Extracted data entries
Definition drawings_of (env : Env) (named : list (Box * string)) : list Drawing :=
  concat ((fun bn => box_drawings env bn.1 bn.2) <$> named).

Definition detections_of (named : list (Box * string)) : list (string * float) :=
  (fun bn => (bn.2, conf bn.1)) <$> named.

(** The process after the model has been called on [frame] with outcome
    [o]. *)
Definition after_model (o : ModelOutcome) (s : Sys) : Sys :=
  {| cm := cm s; world := record_event (EvModel o) (world s) |}.

(** A log file [log_detection] cannot use: it does not parse, or what it
    holds is not a list. *)
Definition log_unusable (w : World) : Prop := file_list w = None.

(** A thread that has not finished. *)
Definition has_work (th : Threads.Thread) : Prop :=
  Threads.pc th <> Threads.Idle \/ Threads.todo th <> [].

(** The lock is held only by a thread inside a [with self.lock] block. *)
Definition lock_holder_in_with_block (cfg : Threads.Config) : Prop :=
  forall t, Threads.lock cfg = Some t ->
    exists th, Threads.threads cfg !! t = Some th /\
               Threads.in_with_block (Threads.pc th) = true.

(** ** More sample environments and states *)


Definition without_yolo (env : Env) : Env :=
  {| YOLO_AVAILABLE := false; env_open := env_open env;
     env_read := env_read env; env_model := env_model env;
     env_names := env_names env; env_encode := env_encode env;
     env_now := env_now env; env_load_fails := env_load_fails env;
     env_dump := env_dump env; round4 := round4 env;
     fmt_percent := fmt_percent env; int_of_str := int_of_str env |}.

(** The model failed to load. *)
Definition env_no_yolo : Env := without_yolo env_fine.

(** A person, then a box of a class [model.names] does not know, then
    another person. *)
Definition env_unknown_class : Env :=
  with_model (fun _ _ => ModelResults [[mkBox (10, 20, 30, 40) half 0];
                                         [mkBox (1, 2, 3, 4) half 7;
                                          mkBox (5, 6, 7, 8) half 0]]) env_fine.

(** Every device opens and every read raises. *)
Definition env_read_raises : Env := with_read (fun _ _ => ReadRaises) env_fine.

(** A world whose log file does not parse. *)
Definition world_bad_log : World :=
  {| captures := []; log_file := Some Unparsable; trace := [] |}.

(** The body [{"action": "ON"}]. *)
Definition request_on : RequestBody := Body (JDict [("action", JStr "ON")]).
Lemma share_value_neg s :
  0 <= s <= 1 ->
  (forall n, In n (X2 (Distribution g)) -> value n < Rfree g) ->
  beta g * a / Gamma_last g
  * Expect.E (Distribution g) (fun tinc_shk rreturn =>
      (rreturn - Rfree g)
      * h ((Rfree g + (rreturn - Rfree g) * s) * a / Gamma_last g + tinc_shk)) < 0.
Proof.
  intros Hs Hr.
  assert (Hk : 0 < beta g * a / Gamma_last g).
  { apply Rdiv_lt_0_compat; [apply Rmult_lt_0_compat|]; assumption. }
  assert (HE : 0 < Expect.E (Distribution g) (fun tinc_shk rreturn =>
            - ((rreturn - Rfree g)
               * h ((Rfree g + (rreturn - Rfree g) * s) * a / Gamma_last g
                    + tinc_shk)))).
  { apply E_pos; auto.
    + intros n Hn. apply income_pos; exact Hn.
    + intros n Hn. apply return_prob; exact Hn.
    + intros n1 n2 H1 H2.
      assert (0 < h ((Rfree g + (value n2 - Rfree g) * s) * a / Gamma_last g
                     + value n1)) by (apply h_pos, resources_pos; assumption).
      specialize (Hr n2 H2). nra. }
  rewrite E_opp in HE. nra.
Qed.

End ShareCorners.

Lemma find_share_corner_one a share_girds FOC_s l :
  0 <= a -> Py.list_last FOC_s = Some l -> GothicMC.gt0 l = true ->
  GothicMC.find_share a share_girds FOC_s = Some 1.
Proof.
  intros Ha El Hgt. unfold GothicMC.find_share.
  destruct (Rlt_dec a 0); [lra|]. rewrite El. cbn [bind]. rewrite Hgt. reflexivity.
Qed.

Lemma find_share_corner_zero a share_girds FOC_s l f :
  0 <= a -> Py.list_last FOC_s = Some l -> GothicMC.gt0 l = false ->
  Py.list_get FOC_s 0 = Some f -> GothicMC.lt0 f = true ->
  GothicMC.find_share a share_girds FOC_s = Some 0.
Proof.
  intros Ha El Hgt Ef Hlt. unfold GothicMC.find_share.
  destruct (Rlt_dec a 0); [lra|]. rewrite El. cbn [bind]. rewrite Hgt, Ef.
  cbn [bind]. rewrite Hlt. reflexivity.
Qed.

Lemma grids_last (g : GothicMC.engine) :
  (1 <= GothicMC.share_grid_size g)%nat ->
  exists s0 sl,
    Py.list_get (GothicMC.varsigma_grids g) 0 = Some s0 /\
    Py.list_last (GothicMC.varsigma_grids g) = Some sl /\
    0 <= s0 <= 1 /\ 0 <= sl <= 1.
Proof.
  intros Hn.
  pose proof (np_linspace01_length (GothicMC.share_grid_size g)) as HL.
  pose proof (np_linspace01_range (GothicMC.share_grid_size g)) as HR.
  unfold GothicMC.varsigma_grids. rewrite Forall_forall in HR.
  destruct (list_get_lt (np_linspace01 (GothicMC.share_grid_size g)) 0) as (s0 & E0);
    [lia|].
  destruct (list_last_some (np_linspace01 (GothicMC.share_grid_size g)))
    as (sl & El & Hin).
  { intros E. rewrite E in HL. simpl in HL. lia. }
  exists s0, sl. repeat split; auto; try (apply HR; eauto using list_get_in).
Qed.

(** X8.  When every risky return exceeds the riskless return, the marginal
    value of the share is positive at [share = 1] and both share solvers
    return exactly [1] for positive assets (positive discount factor,
    growth factor and riskless return, positive income values, positive
    probabilities, marginal utility and next-period consumption positive on
    positive arguments, a non-empty share grid). *)
Theorem share_one_when_risky_dominates
    (g : GothicMC.engine) (a : R) (c_prime : R -> R) :
  0 < a -> 0 < GothicMC.beta g -> 0 < GothicMC.Gamma_last g ->
  0 < GothicMC.Rfree g -> (1 <= GothicMC.share_grid_size g)%nat ->
  X1 (GothicMC.Distribution g) <> [] -> X2 (GothicMC.Distribution g) <> [] ->
  (forall n, In n (X1 (GothicMC.Distribution g)) ->
     0 < value n /\ 0 < probability n) ->
  (forall n, In n (X2 (GothicMC.Distribution g)) ->
     GothicMC.Rfree g < value n /\ 0 < probability n) ->
  (forall x, 0 < x -> 0 < GothicMC.u_prime g x) ->
  (forall x, 0 < x -> 0 < c_prime x) ->
  GothicMC.varsigma_Tminus1 g a = Some 1 /\
  GothicMC.varsigma_t g a c_prime = Some 1.
Proof.
  intros Ha Hb HG HR Hn H1 H2 P1 P2 Hu Hc.
  destruct (grids_last g Hn) as (s0 & sl & _ & El & _ & Hsl).
  assert (P2' : forall n, In n (X2 (GothicMC.Distribution g)) ->
                  0 < value n /\ 0 < probability n).
  { intros n Hin. destruct (P2 n Hin). split; lra. }
  assert (Hr : forall n, In n (X2 (GothicMC.Distribution g)) ->
                 GothicMC.Rfree g < value n) by (intros n Hin; apply P2; exact Hin).
  split.
  - unfold GothicMC.varsigma_Tminus1.
    eapply find_share_corner_one; [lra | rewrite list_last_map, El; reflexivity |].
    unfold GothicMC.Vsigma_Tminus1. destruct (Req_dec_T a 0); [lra|].
    cbn [GothicMC.gt0].
    pose proof (share_value_pos g a Ha Hb HG HR H1 H2 P1 P2'
                  (GothicMC.u_prime g) Hu sl Hsl Hr) as Hpos.
    destruct (Rlt_dec 0 _); [reflexivity | contradiction].
  - unfold GothicMC.varsigma_t.
    eapply find_share_corner_one; [lra | rewrite list_last_map, El; reflexivity |].
    unfold GothicMC.Vsigma_t. destruct (Req_dec_T a 0); [lra|].
    cbn [GothicMC.gt0].
    pose proof (share_value_pos g a Ha Hb HG HR H1 H2 P1 P2'
                  (fun x => GothicMC.u_prime g (c_prime x))
                  (fun x Hx => Hu _ (Hc x Hx)) sl Hsl Hr) as Hpos.
    destruct (Rlt_dec 0 _); [reflexivity | contradiction].
Qed.
(** * Workflow editor: the node-graph editing model

    A shallow embedding of the graph-editing core of the [WorkflowEditor]
    class (the monolithic editor) and of the port rules that
    [WorkflowEditorMain] duplicates, together with the properties of the
    editor's specification that can be settled on that embedding.

    Conventions of the embedding.
    - The editor object ([this]) is the record [Editor]; a method is a
      function in the monad [M], which threads the editor and records
      whether the method completed normally or threw.  The state reached
      when an exception is thrown is kept: JavaScript does not roll back.
    - A JavaScript [Map] keyed by strings is a [gmap string _].  Insertion
      order, which [Map] preserves, is not represented: loops over a map
      run in the order of the keys, and no property below depends on the
      order.
    - A JavaScript number is an IEEE 754 double.  The node counter only
      ever holds integers: it is an integer ([Z]), and [++] and [parseInt]
      round to the nearest double where the source leaves the range in
      which every integer is a double, at 2^53.  Coordinates, zoom and
      grid size are rationals ([Q]), as every finite double is.  Where a
      position is snapped to the grid (dropping, dragging) or moved by a
      copy, each operation rounds its result to the nearest double
      ([Js.fl]), as the source does: [Math.round] can turn a rounding
      error into another grid cell.  Panning, zooming and fitting the
      view are given in exact arithmetic, which the doubles of the source
      follow up to their rounding errors.  Infinities, overflow and [NaN]
      are not represented (except the [NaN] of [parseInt]), so statements
      that divide assume a positive divisor.
    - Strings are sequences of characters with a code below 256.
    - Objects are values: the editor never relies on two references to
      one object, except that a loaded node shares its position and
      configuration objects with the serialized workflow it was loaded
      from, which is not read again.
    - The document tree is not represented; the canvas element and its
      layers are taken to exist, as they do on the editor page.  Calls
      that only draw ([renderNode], [renderConnection],
      [updateCanvasTransform], [updateGrid], [updateZoomDisplay],
      notifications) change nothing in the editor object; of them only
      the exception that [querySelector] throws on a selector the browser
      rejects is represented, where deleting and loading connections
      depend on it (section "The page").  What a method reads from the
      tree (the event target, the canvas rectangle, the position of a
      handle) is an argument.  The results of [Date.now()] and of
      [Math.random().toString(36).substr(2, 9)] are arguments as well. *)

From Stdlib Require Import ZArith QArith Qround Qminmax Qabs Lqa.
From Stdlib Require Import String Ascii DecimalString DecimalZ DecimalPos.
From stdpp Require Import gmap strings list fin_maps.
(** A request between two served entries of the route, the origin
    earlier than the destination. *)
Lemma run_requests_on_route stops timetable c n st :
  run stops timetable c n = inr st ->
  (exists k, (k <= n)%nat /\
             served_stop stops timetable k = Some (last_used_stop st)) /\
  exists new,
    requests (gmaps st) = requests c ++ new /\
    Forall (fun od =>
              exists i j, (i < j <= n)%nat /\
                served_stop stops timetable i = Some (fst od) /\
                served_stop stops timetable j = Some (snd od)) new.
Proof.
  revert st. induction n as [| n IH]; intros st H.
  - rewrite run_zero in H.
    apply initial_state_inr in H as (stop0 & t0 & tobj & Hs & Ht & Hp & ->).
    cbn [last_used_stop gmaps]. split.
    + exists 0%nat. split; [lia |]. unfold served_stop. rewrite Ht.
      destruct (decide (t0 <> "x")) as [_ | Hx]; [exact Hs |].
      exfalso. apply Hx. intros ->. discriminate.
    + exists []. rewrite app_nil_r. split; [reflexivity | constructor].
  - rewrite run_succ in H. apply bind_inr in H as (st0 & Hrun & Hstep).
    destruct (IH _ Hrun) as ((k & Hk & Hlast) & new & Hreq & Hall).
    assert (Forall (fun od =>
              exists i j, (i < j <= S n)%nat /\
                served_stop stops timetable i = Some (fst od) /\
                served_stop stops timetable j = Some (snd od)) new) as Hall'.
    { eapply Forall_impl; [exact Hall |]. cbn. intros od (i & j & Hij & Hi & Hj).
      exists i, j. split; [lia | auto]. }
    apply step_inv in Hstep as (s & t & Hs & Ht & Hcase).
    assert (t <> "x" -> served_stop stops timetable (S n) = Some s) as Hserved.
    { intros Hx. unfold served_stop. rewrite Ht.
      destruct (decide (t <> "x")); [exact Hs | contradiction]. }
    assert (forall o c',
              lookup (gmaps st0) (last_used_stop st0) s = (o, c') -> t <> "x" ->
              exists new',
                requests c' = requests c ++ new' /\
                Forall (fun od =>
                  exists i j, (i < j <= S n)%nat /\
                    served_stop stops timetable i = Some (fst od) /\
                    served_stop stops timetable j = Some (snd od)) new') as Hsent.
    { intros o c' Hl Hx. apply lookup_requests in Hl.
      exists (new ++ [(last_used_stop st0, s)]). rewrite Hl, Hreq, app_assoc.
      split; [reflexivity |]. apply Forall_app. split; [exact Hall' |].
      apply Forall_cons. split; [| constructor].
      exists k, (S n). cbn [fst snd]. split; [lia | auto]. }
    destruct Hcase as [[_ ->] | [(Hx & c' & Hl & ->) | (Hx & tm & c' & tobj & lst & Hl & _ & _ & ->)]];
      cbn [last_used_stop gmaps requests].
    + split; [exists k; split; [lia | exact Hlast] | eauto].
    + split; [exists k; split; [lia | exact Hlast] | eapply Hsent; eauto].
    + split; [exists (S n); split; [lia | auto] | eapply Hsent; eauto].
Qed.

(** X11.  Whenever the call returns, every request it has sent goes from
    one served stop of the route to a later served stop of the route. *)
Theorem X11_requests_follow_the_route stops timetable c rows c' :
  predict_route_times World directions sleep stops timetable c = inr (rows, c') ->
  exists new,
    requests c' = requests c ++ new /\
    Forall (fun od =>
              exists i j, (i < j < length stops)%nat /\
                served_stop stops timetable i = Some (fst od) /\
                served_stop stops timetable j = Some (snd od)) new.
Proof.
  rewrite project_run. intros H.
  apply bind_inr in H as (st & Hrun & [= _ <-]).
  destruct (run_requests_on_route _ _ _ _ _ Hrun) as (_ & new & Hreq & Hall).
  exists new. split; [exact Hreq |].
  pose proof Hrun as Hinit. apply run_inr_initial in Hinit as [st0 H0].
  apply initial_state_inr in H0 as (? & ? & ? & Hs & _).
  apply lookup_lt_Some in Hs.
  eapply Forall_impl; [exact Hall |]. cbn. intros od (i & j & Hij & Hi & Hj).
  exists i, j. split; [lia | auto].
Qed.

Lemma run_not_ahead stops timetable c n st :
  run stops timetable c n = inr st ->
  (forall i, (i <= n)%nat -> fails stops timetable c i = false) ->
  exists lst,
    last_scheduled timetable (S n) = inr (Some lst) /\
    (inject_Z lst <= last_used_time st)%Q.
Proof.
  revert st. induction n as [| n IH]; intros st H Hok.
  - rewrite run_zero in H.
    apply initial_state_inr in H as (stop0 & t0 & tobj & _ & Ht & Hp & ->).
    exists (time_to_minutes tobj). cbn [last_used_time]. split; [| lra].
    rewrite (RunClaims.last_scheduled_step _ _ _ Ht).
    destruct (decide (t0 <> "x")) as [_ | Hx]; [rewrite Hp; reflexivity |].
    exfalso. apply Hx. intros ->. discriminate.
  - rewrite run_succ in H. apply bind_inr in H as (st0 & Hrun & Hstep).
    destruct (IH _ Hrun ltac:(intros; apply Hok; lia)) as (lst & Hb & Hle).
    specialize (Hok (S n) ltac:(lia)).
    apply step_inv in Hstep as (s & t & Hs & Ht & Hcase).
    cbn [lookup_fails] in Hok. rewrite Hrun, Hs, Ht in Hok.
    rewrite (RunClaims.last_scheduled_step _ _ _ Ht).
    destruct Hcase as [[-> ->] | [(Hx & c' & Hl & ->) | (Hx & tm & c' & tobj & lst' & _ & Hp & _ & ->)]];
      cbn [last_used_time].
    + destruct (decide ("x" <> "x")); [congruence |]. eauto.
    + destruct (decide (t <> "x")); [| contradiction].
      rewrite Hl in Hok. discriminate.
    + destruct (decide (t <> "x")); [| contradiction].
      rewrite Hp. cbn. eexists. split; [reflexivity |].
      apply PyFacts.max_ge_r.
Qed.
(** X13.  After [removeArrayDuplicates] no two elements of the array have
    the same key: whenever [a] stands before [b] in the array that is left
    and both have a key, the keys differ. *)
Theorem dedupe_keys_are_distinct :
  forall saveEnabled query uniqueField arrayField fs es status body
         l1 a l2 b l3 ka kb,
    findOne C query = Returned (VObj fs) ->
    assocGet fs (propertyKey C arrayField) = Some (VArr es) ->
    let r := removeArrayDuplicates C saveEnabled query uniqueField arrayField in
    response r = Responded status body ->
    getProp (document r) (propertyKey C arrayField) =
      VArr (l1 ++ a :: l2 ++ b :: l3) ->
    fieldKey C uniqueField a = Done (Some ka) ->
    fieldKey C uniqueField b = Done (Some kb) ->
    String.eqb ka kb = false.
Proof.
  intros saveEnabled query u arrayField fs es status body l1 a l2 b l3 ka kb
    Hfind Hes r Hr Harr Ha Hb.
  destruct (removeArrayDuplicates_answered saveEnabled query u arrayField fs es
              status body Hfind Hes Hr) as (kept & Hk & Hd & _).
  fold r in Hd. rewrite Hd in Harr. cbn [getProp] in Harr.
  rewrite assocGet_assocSet_same in Harr. injection Harr as Harr.
  exact (keepFirsts_distinct u es [] kept l1 a l2 b l3 ka kb Hk Harr Ha Hb).
Qed.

* **Work request**:
Transcribe the lines above between the line holding "rejects is represented, where" and the line holding "tree (the event", inclusive, exactly as they stand and with nothing added.

* **Written solution**:
      rejects is represented, where deleting and loading connections
      depend on it (section "The page").  What a method reads from the
      tree (the event target, the canvas rectangle, the position of a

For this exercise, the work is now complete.